* What you should do:
Each record below needs to be written out exactly as it appears.

* Extracted data:
#####

(** A snapshot shows every cell with its colours resolved, the damage since
    the last one, and clears it. *)
Lemma snapshot_safe s :
  wf s -> safe (snapshot s) (fun r =>
    r.2 = s <| full_damage := false |> <| damage_row0 := 1 |> <| damage_row1 := 0 |> /\
    wf r.2 /\ len (pg_cells r.1) = cols s * rows s /\
    pg_cols r.1 = cols s /\ pg_rows r.1 = rows s /\
    pg_full_damage r.1 = full_damage s /\
    pg_damage_row0 r.1 = damage_row0 s /\ pg_damage_row1 r.1 = damage_row1 s /\
    forall i, zget (pg_cells r.1) i = zget (cells s) i ≫= pod_cell s).
Proof.
  intros Hwf. unfold snapshot. pose proof Hwf as [].
  destruct (mapM_safe (pod_cell s) cell_ok (cells s)) as (cs & Hcs & Hl & Hg); [|done|].
  { intros. by apply pod_cell_safe. }
  rewrite Hcs. cbn [mbind option_bind]. apply safe_ret. cbn.
  split_and!; try done; [by apply wf_damage_reset|congruence].
Qed.

Lemma take_scrolled_off_safe s :
  wf s -> safe (take_scrolled_off s) (fun r => wf r.2 /\ scrolled_off r.2 = [] /\
    len r.1 = len (scrolled_off s)).
Proof.
  intros Hwf. unfold take_scrolled_off. pose proof Hwf as [].
  destruct (mapM_safe (mapM (pod_cell (s <| scrolled_off := [] |>))) (Forall cell_ok) (scrolled_off s))
    as (out & Ho & Hl & _); [|done|].
  { intros row Hrow. destruct (mapM_safe (pod_cell (s <| scrolled_off := [] |>)) cell_ok row)
      as (r & Hr & _); [|done|by exists r].
    intros. by apply pod_cell_safe. }
  rewrite Ho. cbn [mbind option_bind]. apply safe_ret. cbn. split_and!; try done.
Qed.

#####

* Result of this task:
(** A snapshot shows every cell with its colours resolved, the damage since
    the last one, and clears it. *)
Lemma snapshot_safe s :
  wf s -> safe (snapshot s) (fun r =>
    r.2 = s <| full_damage := false |> <| damage_row0 := 1 |> <| damage_row1 := 0 |> /\
    wf r.2 /\ len (pg_cells r.1) = cols s * rows s /\
    pg_cols r.1 = cols s /\ pg_rows r.1 = rows s /\
    pg_full_damage r.1 = full_damage s /\
    pg_damage_row0 r.1 = damage_row0 s /\ pg_damage_row1 r.1 = damage_row1 s /\
    forall i, zget (pg_cells r.1) i = zget (cells s) i ≫= pod_cell s).
Proof.
  intros Hwf. unfold snapshot. pose proof Hwf as [].
  destruct (mapM_safe (pod_cell s) cell_ok (cells s)) as (cs & Hcs & Hl & Hg); [|done|].
  { intros. by apply pod_cell_safe. }
  rewrite Hcs. cbn [mbind option_bind]. apply safe_ret. cbn.
  split_and!; try done; [by apply wf_damage_reset|congruence].
Qed.

Lemma take_scrolled_off_safe s :
  wf s -> safe (take_scrolled_off s) (fun r => wf r.2 /\ scrolled_off r.2 = [] /\
    len r.1 = len (scrolled_off s)).
Proof.
  intros Hwf. unfold take_scrolled_off. pose proof Hwf as [].
  destruct (mapM_safe (mapM (pod_cell (s <| scrolled_off := [] |>))) (Forall cell_ok) (scrolled_off s))
    as (out & Ho & Hl & _); [|done|].
  { intros row Hrow. destruct (mapM_safe (pod_cell (s <| scrolled_off := [] |>)) cell_ok row)
      as (r & Hr & _); [|done|by exists r].
    intros. by apply pod_cell_safe. }
  rewrite Ho. cbn [mbind option_bind]. apply safe_ret. cbn. split_and!; try done.
Qed.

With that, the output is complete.